Security Groups: Security groups, on the other hand, act as virtual firewalls at the instance level. They control inbound and outbound traffic for EC2 instances within the subnet. Security groups are stateful, which means that they allow return traffic automatically for requests initiated from the instances.
By defining and configuring appropriate network ACLs and security groups, you can implement granular control over the traffic that is allowed to access resources within your subnets. This helps in enforcing security best practices, preventing unauthorized access, and protecting your applications and data. It’s important to note that subnet security is just one aspect of a comprehensive security strategy in AWS. Other security measures, such as encryption, identity and access management, and monitoring, should also be implemented to ensure a robust and secure environment.
When it comes to VPCs, security is of paramount importance. Implementing robust security measures ensures the protection of your resources and data in the cloud. In this section, we will explore essential security best practices for an Amazon VPC. From configuring network access controls to implementing encryption and monitoring. These best practices are general guidelines and don’t represent a complete security solution. Because they might not be appropriate or sufficient for your environment, it is recommended that you treat them as helpful considerations rather than prescriptions.

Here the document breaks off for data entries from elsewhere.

Definition new : t := mk 0 0 1 0 None [].

Definition set_tags (tags : list Flv.FlvTag) (s : t) : t :=
  mk (audio_duration s) (video_duration s) (sequence_number s) (last_video_timestamp s) (settings s) tags.
Definition set_settings (settings : option (VideoSettings * AudioSettings)) (s : t) : t :=
  mk (audio_duration s) (video_duration s) (sequence_number s) (last_video_timestamp s) settings (tags s).
Definition set_sequence_number (n : Z) (s : t) : t :=
  mk (audio_duration s) (video_duration s) n (last_video_timestamp s) (settings s) (tags s).
Definition set_audio_duration (n : Z) (s : t) : t :=
  mk n (video_duration s) (sequence_number s) (last_video_timestamp s) (settings s) (tags s).
Definition set_video_duration (n : Z) (s : t) : t :=
  mk (audio_duration s) n (sequence_number s) (last_video_timestamp s) (settings s) (tags s).
Definition set_last_video_timestamp (n : Z) (s : t) : t :=
  mk (audio_duration s) (video_duration s) (sequence_number s) n (settings s) (tags s).

Abbreviation X := (M t TransmuxError).

(** [add_tag] *)
Definition add_tag (tag : Flv.FlvTag) (s : t) : t := set_tags (tags s ++ [tag]) s.

(** *** Sequence headers and metadata *)

Record Tags := mkTags {
  video_sequence_header : option VideoSequenceHeader;
  audio_sequence_header : option AudioSequenceHeader;
  scriptdata_tag : option (list (list byte * Amf0Value.t));
}.

(** [HashMap::get] after [collect]: a later pair replaces an earlier one. *)
Definition map_get (key : list byte) (pairs : list (list byte * Amf0Value.t)) : option Amf0Value.t :=
  snd <$> List.find (fun p => bool_decide (p.1 = key)) (rev pairs).

(** The first object among the values. *)
Definition find_object (values : list Amf0Value.t) : option (list (list byte * Amf0Value.t)) :=
  match List.find (fun v => match v with Amf0Value.Object _ => true | _ => false end) values with
  | Some (Amf0Value.Object properties) => Some properties
  | _ => None
  end.

(** The [match] in the loop of [find_tags]. *)
Definition note_tag (s : Tags) (tag : Flv.FlvTag) : Tags :=
  match Flv.tag_data tag with
  | Flv.TagVideo v =>
      match Flv.video_body v with
      | Flv.VideoAvc (Flv.AvcSequenceHeader config) =>
          mkTags (Some (SeqAvc config)) (audio_sequence_header s) (scriptdata_tag s)
      | Flv.VideoEnhanced (Flv.EAv1 (Flv.Av1SequenceStart config)) =>
          mkTags (Some (SeqAv1 config)) (audio_sequence_header s) (scriptdata_tag s)
      | Flv.VideoEnhanced (Flv.EHevc (Flv.HevcSequenceStart config)) =>
          mkTags (Some (SeqHevc config)) (audio_sequence_header s) (scriptdata_tag s)
      | _ => s
      end
  | Flv.TagAudio a =>
      match Flv.audio_body a with
      | Flv.AudioAac (Flv.AacSequenceHeader data) =>
          mkTags (video_sequence_header s) (Some (mkAudioSeq (Flv.sound_size a) (Flv.sound_type a) data))
            (scriptdata_tag s)
      | _ => s
      end
  | Flv.TagScriptData d =>
      if bool_decide (Flv.script_name d = str "@setDataFrame") || bool_decide (Flv.script_name d = str "onMetaData")
      then
        match find_object (Flv.script_data d) with
        | Some meta_object => mkTags (video_sequence_header s) (audio_sequence_header s) (Some meta_object)
        | None => s
        end
      else s
  | Flv.TagUnknown _ _ => s
  end.

Definition complete (s : Tags) : bool :=
  is_some (video_sequence_header s) && is_some (audio_sequence_header s) && is_some (scriptdata_tag s).

Fixpoint find_tags (s : Tags) (tags : list Flv.FlvTag) : Tags :=
  match tags with
  | [] => s
  | tag :: tags => if complete s then s else find_tags (note_tag s tag) tags
  end.

(** *** The init segment *)

(** The number stored under a key, if there is one and it is a number. *)
Definition number_of (key : string) (meta : list (list byte * Amf0Value.t)) : option F64.t :=
  match map_get (str key) meta with
  | Some (Amf0Value.Number bits) => Some (F64.from_bits bits)
  | _ => None
  end.

Definition kilobits (o : option F64.t) : Z :=
  match o with Some v => F64.as_u32 (F64.mul v (F64.of_int 1024)) | None => 0 end.

(** What the video sequence header gives: brand, codec, sample entry, frame
    rate (if it has one), width and height. *)
Record VideoInfo := mkVideoInfo {
  brand : FourCC.t;
  info_codec : VideoCodec.t;
  entry : DynBox.t;
  fps : F64.t;
  info_width : Z;
  info_height : Z;
}.

Section mux.
Context `{BO : ByteOrder} `{FP : FixedPoint}.

Definition nonzero_or (rate video_fps : F64.t) : F64.t :=
  if negb (F64.eqb rate (F64.of_int 0)) then rate else video_fps.

Definition video_info (header : VideoSequenceHeader) (video_fps : F64.t) : res TransmuxError VideoInfo :=
  match header with
  | SeqAvc config =>
      let codec := VideoCodec.Avc (AvcConfig.profile_indication config) (AvcConfig.profile_compatibility config)
        (AvcConfig.level_indication config) in
      do (entry, sps) <- CodecAvc.stsd_entry config;
      Ok (mkVideoInfo FourCC.Avc1 codec entry (nonzero_or (H264Sps.frame_rate sps) video_fps)
            (wrap 32 (H264Sps.width sps)) (wrap 32 (H264Sps.height sps)))
  | SeqAv1 config =>
      do (entry, seq_obu) <- CodecAv1.stsd_entry config;
      match Av1Obu.operating_points seq_obu with
      | [] => Panic
      | op_point :: _ =>
          let c := Av1Obu.color_config seq_obu in
          Ok (mkVideoInfo FourCC.Av01
                (VideoCodec.Av1 (Av1Obu.seq_profile seq_obu) (Av1Obu.seq_level_idx op_point) (Av1Obu.seq_tier op_point)
                  (wrap 8 (Av1Obu.bit_depth c)) (Av1Obu.mono_chrome c) (Av1Obu.subsampling_x c)
                  (Av1Obu.subsampling_y c) (Av1Obu.color_primaries c) (Av1Obu.transfer_characteristics c)
                  (Av1Obu.matrix_coefficients c) (Av1Obu.full_color_range c))
                entry video_fps (wrap 32 (Av1Obu.max_frame_width seq_obu)) (wrap 32 (Av1Obu.max_frame_height seq_obu)))
      end
  | SeqHevc config =>
      let codec := VideoCodec.Hevc (HevcConfig.general_profile_space config)
        (HevcConfig.general_profile_compatibility_flags config) (HevcConfig.general_profile_idc config)
        (HevcConfig.general_level_idc config) (HevcConfig.general_tier_flag config)
        (HevcConfig.general_constraint_indicator_flags config) in
      do (entry, sps) <- CodecHevc.stsd_entry config;
      Ok (mkVideoInfo FourCC.Hev1 codec entry (nonzero_or (H265Sps.frame_rate sps) video_fps)
            (wrap 32 (H265Sps.width sps)) (wrap 32 (H265Sps.height sps)))
  end.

- Use AWS Network Firewall to monitor and protect your VPC by filtering inbound and outbound traffic.
- When you add subnets to your VPC to host your application, create them in multiple Availability Zones. An Availability Zone is one or more discrete data centres with redundant power, networking, and connectivity in an AWS Region. Using multiple Availability Zones makes your production applications highly available, fault-tolerant, and scalable.
- Use security groups to control traffic to EC2 instances in your subnets.
- Use network ACLs to control inbound and outbound traffic at the subnet level
- Use VPC Flow Logs to monitor the IP traffic going to and from a VPC, subnet, or network interface.
- Manage access to AWS resources in your VPC using AWS IAM identity federation, users, and roles.
Amazon VPCs and subnets can seem complex at first, but they offer incredible flexibility and security for your cloud infrastructure. We’ve explored the ins and outs of VPCs, subnets, routing, and security, uncovering the key considerations for building a robust network environment. Remember, don’t be overwhelmed by the intricacies — take it step by step, ask questions, and experiment. With a solid understanding of VPCs and subnets, you’ll be well on your way to creating secure and scalable cloud architectures. Embrace the journey, and don’t hesitate to reach out if you need any further guidance. Thank you for your time!